Below are records; quote them exactly from the first line through the line that contains "match m with".
Start of INPUT
(** * PageRank over a closed hyperlink corpus: a shallow embedding of
      [pagerank.py] and the properties of its transition model and of its
      two estimators.

    Python values are modelled as follows.
    - A [dict] with string keys is a [gmap string V]; a [set] of strings is
      a [gset string].  [len] is [size], [k in d] is membership in [dom d],
      [d[k] = v] is [<[k:=v]> d].  Iterating over a dict visits
      [keys d], in the order of the map where Python takes the order of
      insertion; no property below depends on the order of that visit.
    - Floats are exact rationals ([Q]) in the first parts; [==] is equality
      of rationals, and the literal [0.001] is the rational 1/1000.  The
      numeric code is also given over the operations it uses, with the
      rationals and the binary64 floats of the interpreter as instances; the
      last part states where the two differ.
    - Exceptions are the [Raise] results of the [result] monad.
    - The [while True] loop of [iterate_pagerank] runs on fuel, and is also
      given as a big-step relation. *)

From Stdlib Require Import QArith Qabs Lqa PrimFloat.
From stdpp Require Import gmap strings list fin_maps sorting.

(** ** The Python runtime used by the program *)

Module Py.

Inductive exn := KeyError | ZeroDivisionError.

Inductive result (A : Type) :=
  | OK (a : A)
  | Raise (e : exn).
Arguments OK {A} a.
Arguments Raise {A} e.

#[global] Instance result_ret : MRet result := @OK.
#[global] Instance result_bind : MBind result := fun A B f m =>
  match m with
  | OK a => f a
  | Raise e => Raise e
  end.

(** The keys of a dict, in the order a [for] loop visits them. *)
Definition keys {V} (d : gmap string V) : list string := (map_to_list d).*1.

(** [d[k]] *)
Definition getitem {V} (d : gmap string V) (k : string) : result V :=
  match d !! k with
  | Some v => OK v
  | None => Raise KeyError
  end.

(** [x / n] for a float [x] and an int [n] *)
Definition truediv (x : Q) (n : nat) : result Q :=
  if decide (n = 0) then Raise ZeroDivisionError
  else OK (x / inject_Z (Z.of_nat n))%Q.

(** [for x in xs: s = body(x, s)] *)
Fixpoint for_each {A S} (xs : list A) (body : A -> S -> result S) (s : S)
  : result S :=
  match xs with
  | [] => OK s
  | x :: xs' => s' ← body x s; for_each xs' body s'
  end.

(** [all(test(x) for x in xs)]: stops at the first false. *)
Fixpoint all_of {A} (test : A -> result bool) (xs : list A) : result bool :=
  match xs with
  | [] => OK true
  | x :: xs' => b ← test x; if b : bool then all_of test xs' else OK false
  end.

(** [x < y] on floats *)
Definition Qltb (x y : Q) : bool :=
  if Qlt_le_dec x y then true else false.

(** [s.endswith(suffix)] *)
Definition endswith (s suffix : string) : bool :=
  (String.length suffix <=? String.length s)%nat &&
  String.eqb
    (String.substring (String.length s - String.length suffix)
                      (String.length suffix) s)
    suffix.

(** [a <= b] on strings *)
Definition str_le (a b : string) : Prop := Is_true (String.leb a b).

#[global] Instance str_le_dec : RelDecision str_le.
Proof. intros a b; unfold str_le; apply _. Defined.

(** [sorted(d)] for a dict with string keys *)
Definition sorted_keys {V} (d : gmap string V) : list string :=
  merge_sort str_le (keys d).

End Py.
Export Py.

(** ** Sums of rationals *)

Definition sumQ (l : list Q) : Q := foldr Qplus 0%Q l.

(** The sum of the values of a table. *)
Definition sum_values (t : gmap string Q) : Q := sumQ (map_to_list t).*2.

(** The value of a table at a page (0 where there is none). *)
Definition rank_of (t : gmap string Q) (p : string) : Q := default 0%Q (t !! p).

(** The number of pages, as a rational. *)
Definition pages_count {V} (corpus : gmap string V) : Q :=
  inject_Z (Z.of_nat (size corpus)).

(** The link sets of a corpus contain only pages of the corpus. *)
Definition links_closed (corpus : gmap string (gset string)) : Prop :=
  forall p links, corpus !! p = Some links -> links ⊆ dom corpus.

#[global] Instance links_closed_dec (corpus : gmap string (gset string)) :
  Decision (links_closed corpus).
Proof.
  change (Decision (map_Forall (fun _ links => links ⊆ dom corpus) corpus)).
  apply _.
Defined.

(** No page of the corpus links to itself. *)
Definition no_self_links (corpus : gmap string (gset string)) : Prop :=
  forall p links, corpus !! p = Some links -> p ∉ links.

(** ** [DAMPING], [SAMPLES] *)

Definition DAMPING : Q := 85 # 100.
Definition SAMPLES : nat := 10000.

(** ** [crawl] *)

Section Crawl.

(** The [re.findall] call of the source: the targets of the anchor tags
    with an href attribute found in the contents of a file. *)
Variable findall : string -> list string.

(** [listing] is what [os.listdir] returns, each file name with the
    contents that [open(...).read()] gives for it.  An entry that cannot be
    opened or read makes the source raise; a listing has no such entry, so
    the model is of the calls in which every read succeeds. *)
Definition crawl (listing : list (string * string))
  : result (gmap string (gset string)) :=
  pages ← for_each listing (fun file pages =>
    let filename := file.1 in
    let contents := file.2 in
    if negb (endswith filename ".html") then OK pages
    else
      let links := findall contents in
      OK (<[filename := list_to_set links ∖ {[filename]}]> pages)) ∅;
  for_each (keys pages) (fun filename pages =>
    links ← getitem pages filename;
    OK (<[filename := filter (fun link => link ∈ dom pages) links]> pages))
    pages.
End of INPUT
> _RESULT FOR THIS TASK_
(** * PageRank over a closed hyperlink corpus: a shallow embedding of
      [pagerank.py] and the properties of its transition model and of its
      two estimators.

    Python values are modelled as follows.
    - A [dict] with string keys is a [gmap string V]; a [set] of strings is
      a [gset string].  [len] is [size], [k in d] is membership in [dom d],
      [d[k] = v] is [<[k:=v]> d].  Iterating over a dict visits
      [keys d], in the order of the map where Python takes the order of
      insertion; no property below depends on the order of that visit.
    - Floats are exact rationals ([Q]) in the first parts; [==] is equality
      of rationals, and the literal [0.001] is the rational 1/1000.  The
      numeric code is also given over the operations it uses, with the
      rationals and the binary64 floats of the interpreter as instances; the
      last part states where the two differ.
    - Exceptions are the [Raise] results of the [result] monad.
    - The [while True] loop of [iterate_pagerank] runs on fuel, and is also
      given as a big-step relation. *)

From Stdlib Require Import QArith Qabs Lqa PrimFloat.
From stdpp Require Import gmap strings list fin_maps sorting.

(** ** The Python runtime used by the program *)

Module Py.

Inductive exn := KeyError | ZeroDivisionError.

Inductive result (A : Type) :=
  | OK (a : A)
  | Raise (e : exn).
Arguments OK {A} a.
Arguments Raise {A} e.

#[global] Instance result_ret : MRet result := @OK.
#[global] Instance result_bind : MBind result := fun A B f m =>
  match m with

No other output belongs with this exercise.